Beyond data ownership questions, switching vendors requires a challenging feat: migrating data that’s formatted and optimized for one proprietary system into a new system. “A particular vendor has designed software, and the data are created in that software, for that software, not created in a manner that can be used by other vendors’ software,” Greene says.

Next: Surviving the switch

 

Surviving the switch

If your practice is contemplating an EHR switch, remember that it will be expensive, disruptive and riddled with technical issues related to data conversion. Yet it could still be the best decision your practice ever makes.

Five years ago, a 10-provider practice based in Independence, Missouri became an early case of converting its data to another EHR, at a cost of $65,000 above the purchase price of software and implementation, says Bryan Wood, practice administrator of Cockerell & McIntosh Pediatrics. Starting over without the data from the old system was never considered.

“So we just did it and we just planned on that extra cost,” Wood says.

The practice received its raw data, written on “one compact disc, it didn’t include much technical detail, or clues as to what the elements represent.” With a background in IT, Wood had to use a computer tool to extract the data into a more beneficial form. Then he worked closely with database experts from the new vendor  to convert, test and refine the data’ a process that took four months.

Wood says his experience with the new vendor’s database technicians was positive, but not without hitches. For example, errors sprouted up because the new system was looking for data elements that the old EHR did not collect, such as additional immunization details. “They did as good a job as they could with the data we received, but there were issues that we couldn’t solve,” he says.

There is no recourse for the manner in which data transfer takes place if the original contract did not cover it, Griskewicz says. “Vendors actually make money off providing that as a service of the exit strategy,” she says. “They can say that if it’s not in the contract, ‘Well, we can do this for X amount of dollars.’” The price “depends on the vendor, there’s no standard fee. It depends on the volume of the data that you’re trying to migrate.”

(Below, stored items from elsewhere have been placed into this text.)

(** Transactions reach everybody once: every transaction of a batch that a connected
    peer is not known to have is handed to exactly one of the two goroutines of
    the peer, the one that sends it or the one that announces it, and no other
    transaction is, whatever the orders of the iterations. *)
Theorem transactions_reach_peers s n hashes :
  (forall i, visits (s_over s i)) ->
  exists n', BroadcastTransactions pop_choice s hashes n = (Ok tt, n') /\
    forall p x, find_peer p n = Some x -> s_terminated s p = false -> exists x' direct announced,
      find_peer p n' = Some x' /\
      txBroadcast (ep_Peer x') = txBroadcast (ep_Peer x) ++ direct /\
      GethFuzzer.txAnnounce (ep_Peer x') = GethFuzzer.txAnnounce (ep_Peer x) ++ announced /\
      concat direct ++ concat announced ≡ₚ filter (fun h => KnownTransaction h (ep_Peer x) = false) hashes.
Proof.
  intros Ho. assert (runs (BroadcastTransactions pop_choice s hashes) n (fun _ n' =>
    forall p x, find_peer p n = Some x -> s_terminated s p = false -> exists x' direct announced,
      find_peer p n' = Some x' /\
      txBroadcast (ep_Peer x') = txBroadcast (ep_Peer x) ++ direct /\
      GethFuzzer.txAnnounce (ep_Peer x') = GethFuzzer.txAnnounce (ep_Peer x) ++ announced /\
      concat direct ++ concat announced ≡ₚ filter (fun h => KnownTransaction h (ep_Peer x) = false) hashes))
    as ([] & n' & E & H); [|by exists n'].
  unfold BroadcastTransactions. apply total_bind, runs_self.
  destruct (distribute s 2 (n_peers n) hashes ∅ ∅) as [txset annos] eqn:E. apply total_bind.
  assert (forall o (m : gmap PeerId (list Hash)), visits o -> NoDup (o (dom m))) as Hnd.
  { intros o m Hv. rewrite (Hv _). apply NoDup_elements. }
  assert (forall o (m : gmap PeerId (list Hash)) p, visits o -> p ∈ o (dom m) <-> is_Some (m !! p)) as Hin.
  { intros o m p Hv. rewrite (Hv _), elem_of_elements, elem_of_dom. done. }
  eapply runs_weaken.
  { apply (each_in_peer (fun p => putS (AsyncSendTransactions pop_choice (s_terminated s p) (default [] (txset !! p))))
      (fun p => AsyncSendTransactions pop_choice (s_terminated s p) (default [] (txset !! p)))); [by apply Hnd|done]. }
  intros _ n1 (M1 & -> & HM1). eapply runs_weaken.
  { apply (each_in_peer (fun p => putS (AsyncSendPooledTransactionHashes pop_choice (s_terminated s p) (default [] (annos !! p))))
      (fun p => AsyncSendPooledTransactionHashes pop_choice (s_terminated s p) (default [] (annos !! p)))); [by apply Hnd|done]. }
  intros _ n2 (M2 & -> & HM2) p x Hx Ht.
  pose proof (distribute_spec s (n_peers n) hashes Ho 2 ∅ ∅ txset annos p E) as Hd.
  rewrite !lookup_empty in Hd. cbn in Hd. unfold unknown_to, find_peer in Hd, Hx. rewrite Hx in Hd.
  exists (set_Peer (let y := (if decide (p ∈ s_over s 0 (dom txset)) then AsyncSendTransactions pop_choice false (default [] (txset !! p)) (ep_Peer x) else ep_Peer x) in
          if decide (p ∈ s_over s 1 (dom annos)) then AsyncSendPooledTransactionHashes pop_choice false (default [] (annos !! p)) y else y) x),
    (if decide (p ∈ s_over s 0 (dom txset)) then [default [] (txset !! p)] else []),
    (if decide (p ∈ s_over s 1 (dom annos)) then [default [] (annos !! p)] else []).
  split.
  { assert (find_peer p (with_map M2 (with_map M1 n)) = M2 !! p) as -> by done. rewrite HM2.
    assert (find_peer p (with_map M1 n) = M1 !! p) as -> by done. rewrite HM1. unfold find_peer. rewrite Hx, Ht.
    destruct x. case_decide; case_decide; done. }
  split_and!.
  - cbn. case_decide; case_decide; cbn; by rewrite ?app_nil_r.
  - cbn. case_decide; case_decide; cbn; by rewrite ?app_nil_r.
  - rewrite <- Hd. assert (forall o (m : gmap PeerId (list Hash)), visits o ->
      concat (if decide (p ∈ o (dom m)) then [default [] (m !! p)] else []) = default [] (m !! p)) as Hc.
    { intros o m Hv. case_decide as Hp; cbn; [by rewrite app_nil_r|]. rewrite Hin in Hp by done.
      destruct (m !! p); [destruct Hp; eauto|done]. }
    by rewrite !Hc by apply Ho.
Qed.
End Broadcast.

(** ** The node is safe *)

Section Safety.
Context {Rnd : Randomness} {Crypto : EthCrypto} {TH : TrieHasher} {ME : MinerEnv}.
Context (pop_choice : gset Hash -> option Hash).
Context (bclock height : nat -> Z) (hasBlock : nat -> Hash -> bool) (clock : nat -> AbsTime).

(** What peers said, and the block objects of the node. *)
Context (heard : PeerId -> Hash -> Z -> Prop) (given : PeerId -> FullBlock -> Prop) (said : PeerId -> Hash -> Prop).
Context (objects : gmap loc Block).

Definition heap_ok (p : Peer) : Prop := forall b blk, objects !! b = Some blk -> holds b (b_hash blk) p.

Record node_ok (n : EthNode) : Prop := {
  nk_block : bf_ok heard given false (n_block n);
  nk_tx : invariant said (n_tx n);
  nk_peers : peerset_ok (n_peers n);
  nk_heap : forall p x, find_peer p n = Some x -> heap_ok (ep_Peer x);
}.

(** A program that does not panic and keeps the invariant, whether it fails or
    not. *)
Definition safe {A} (m : StM EthNode A) (n : EthNode) : Prop := node_ok (m n).2 /\ forall e, (m n).1 <> Panic e.

Lemma node_ret {A} (a : A) n : node_ok n -> safe (mret a) n.
Proof. by split. Qed.

Lemma node_bind {A B} (m : StM EthNode A) (k : A -> StM EthNode B) n :
  safe m n -> (forall a n', m n = (Ok a, n') -> node_ok n' -> safe (k a) n') -> safe (m ≫= k) n.
Proof.
  intros [Hm Hp] Hk. unfold safe, mbind, StM_bind. destruct (m n) as [[a|e|e] n'] eqn:E; cbn in *.
  - by apply Hk.
  - by split.
  - by destruct (Hp e).
Qed.

Lemma node_get {A B} (g : EthNode -> A) (k : A -> StM EthNode B) n : safe (k (g n)) n -> safe (getS g ≫= k) n.
Proof. done. Qed.

Lemma node_put g n : node_ok (g n) -> safe (putS g) n.
Proof. by split. Qed.

Lemma node_pure {A} (r : outcome A) n : node_ok n -> (forall e, r <> Panic e) -> safe (pure r) n.
Proof. by split. Qed.

Lemma node_ensure b e n : node_ok n -> safe (pure (ensure b e)) n.
Proof. intros H. apply node_pure; [done|]. by destruct b. Qed.

Lemma node_each {A} (body : A -> StM EthNode unit) l n :
  node_ok n -> (forall x n', x ∈ l -> node_ok n' -> safe (body x) n') -> safe (each l body) n.
Proof.
  revert n. induction l as [|x l IH]; intros n Hn Hb; cbn [each]; [by apply node_ret|].
  apply node_bind; [apply Hb; [apply list_elem_of_here|done]|]. intros _ n' _ Hn'. apply IH; [done|].
  intros y n'' Hy. apply Hb. by apply list_elem_of_further.
Qed.

(** The parts of the node. *)
Definition node_part (n : EthNode) := (n_peers n, n_block n, n_tx n).

Lemma node_ok_part n n' : node_ok n -> node_part n' = node_part n -> node_ok n'.
Proof. intros [H1 H2 H3 H4] [= E1 E2 E3]. split; unfold find_peer in *; rewrite ?E1, ?E2, ?E3; done. Qed.

Lemma sync_pass_ok s ev n : node_ok n -> node_ok (sync_pass s ev n).
Proof.
  intros Hn. apply (node_ok_part n); [done|]. unfold sync_pass.
  destruct (nextSyncOp s _) as [[[[p hd] t] mode]|]; destruct ev; done.
Qed.

Lemma set_peer_ok p x y n :
  node_ok n -> find_peer p n = Some x -> snapExt y = snapExt x -> heap_ok (ep_Peer y) -> node_ok (set_peer p y n).
Proof.
  intros [H1 H2 [H3 H3'] H4] Hx Hs Hh. split; [done|done| |].
  - split; [|done]. cbn. rewrite (snap_count_update _ p x y); done.
  - intros q z. unfold find_peer. cbn. intros [[<- <-]|[_ Hz]]%lookup_insert_Some; [done|by apply (H4 q)].
Qed.

Lemma safe_in_peer p (m : StM Peer unit) n :
  node_ok n -> (forall x, heap_ok x -> heap (m x).2 = heap x /\ forall e, (m x).1 <> Panic e) -> safe (in_peer p m) n.
Proof.
  intros Hn Hm. unfold safe, in_peer. destruct (find_peer p n) as [x|] eqn:E; [|by split].
  pose proof (nk_heap _ Hn p x E) as Hx. destruct (Hm (ep_Peer x) Hx) as [Hh Hp].
  destruct (m (ep_Peer x)) as [r y]. cbn in *. split; [|done].
  apply (set_peer_ok p x); [done|done|done|]. intros b blk Hb. destruct (Hx b blk Hb) as (blk' & ? & ?).
  exists blk'. cbn. by rewrite Hh.
Qed.

Lemma safe_in_block {A} (m : StM BlockFetcher A) n :
  node_ok n -> runs m (n_block n) (fun _ => bf_ok heard given false) -> safe (in_block_fetcher m) n.
Proof.
  intros [H1 H2 H3 H4] (a & f & E & Hf). unfold safe, in_block_fetcher. rewrite E. split; [by split|done].
Qed.

Lemma safe_in_tx {A} (m : StM TxFetcher A) n :
  node_ok n -> runs m (n_tx n) (fun _ => invariant said) -> safe (in_tx_fetcher m) n.
Proof.
  intros [H1 H2 H3 H4] (a & f & E & Hf). unfold safe, in_tx_fetcher. rewrite E. split; [by split|done].
Qed.

Lemma heap_ok_holds b blk x : heap_ok x -> objects !! b = Some blk -> holds b (b_hash blk) x.
Proof. auto. Qed.

(** The surroundings: iterations visit every element once, and the pool answers
    for every transaction. *)
Record surroundings_ok (s : Surroundings) : Prop := {
  so_orders : forall i, orders_ok (s_orders s i);
  so_over : forall i, visits (s_over s i);
  so_tx : Fair (s_txorders s);
  so_pool : forall txs, length (s_addTxs s txs) = length txs;
}.

Lemma RequestHeaders_safe number x :
  heap (RequestHeadersByNumber number 1 0 false x).2 = heap x /\ forall e, (RequestHeadersByNumber number 1 0 false x).1 <> Panic e.
Proof.
  unfold RequestHeadersByNumber, record_and_send, Send, GethFuzzer.draw, mbind, StM_bind, putS, askS, pure.
  destruct (rand_Uint64 (rng x)) as [i r].
  assert (encodable (GetBlockHeadersPacket66 i {| on_Hash := zeroHash; on_Number := number |} (u64 1) (u64 0) false) [] [] [] = Ok tt) as E.
  { unfold encodable, origin_encodable. cbn [on_Hash]. by rewrite bool_decide_eq_true_2. }
  cbn -[encodable zeroHash u64]. rewrite E. done.
Qed.

(** *** Peers *)

Lemma unregisterPeer_safe s p n : surroundings_ok s -> node_ok n -> safe (unregisterPeer clock s p) n.
Proof.
  intros Hs Hn. unfold unregisterPeer. apply node_get. destruct (find_peer p n) as [x|]; [|by apply node_ret].
  apply node_bind; [apply node_put; by apply (node_ok_part n)|]. intros _ n1 _ Hn1.
  apply node_bind; [apply safe_in_tx; [done|]; apply pass_inv; [apply Hs|done|apply Hn1]|]. intros _ n2 _ [H1 H2 H3 H4].
  unfold safe, in_peers. destruct (unregister_ok p (n_peers n2) H3) as [Hk Hp].
  assert (ps_peers (unregister p (n_peers n2)).2 ⊆ ps_peers (n_peers n2)) as Hsub.
  { unfold unregister, mbind, StM_bind, getS, putS, pure. cbn. destruct (ps_peers (n_peers n2) !! p) as [y|]; cbn; [|done].
    destruct (snapExt y); cbn; apply delete_subseteq. }
  destruct (unregister p (n_peers n2)) as [r ps]. cbn in *. split; [|done]. split; [done|done|done|].
  intros q y Hy. apply (H4 q). by apply (lookup_weaken _ _ _ _ Hy).
Qed.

It may also depend on the new vendor, she adds. “You bring them in, have them look at the file formats, the data--how it was stored. Can they take that information and help you with the migration? Because they’re going to be much more motivated to help you down that road.”

Jernigan Surgery Clinic, a small practice in Union City, Tennessee, went live with a new EHR in April. “They do everything they say; it pulls everything exactly how you have it,” says Samantha Jernigan, practice administrator.

A vendor database specialist went through the previous EHR’s data step by step with her, asking whether a certain data set should be pulled in or not. That allowed the practice to cull some information fields with little use, such as a second phone number or the third line of an address, which was rarely needed in the town of 11,000. Her master’s degree in IT helped.

In the search for a replacement vendor, “other vendors would tell me, ‘If anyone’s offering you data migration for free, it’s a trick. No one can do that for free.’ And that’s not true, they can. And you keep waiting for the, ‘Okay, yeah, we can do that, but it’s an extra charge.’ No, it’s really free.”

And that could be the competitive spark for a reasonable solution to what happens to data in EHR vendors that go out of business. “I can’t imagine there would be a system out there that you just couldn’t convert into a format that you needed,” says Jernigan. “They might say, ‘Oh, we can’t do that, it’s not in the right format.’ Well let’s figure out how we can.”

Practice and technical progress are lowering the conversion bar even for small practices, says Justin Barnes, formerly a healthcare IT executive and now a consultant. “Due to unified standards, innovative tools and the need for consolidated data and quality reporting, these migrations have become much less cumbersome than in the past.”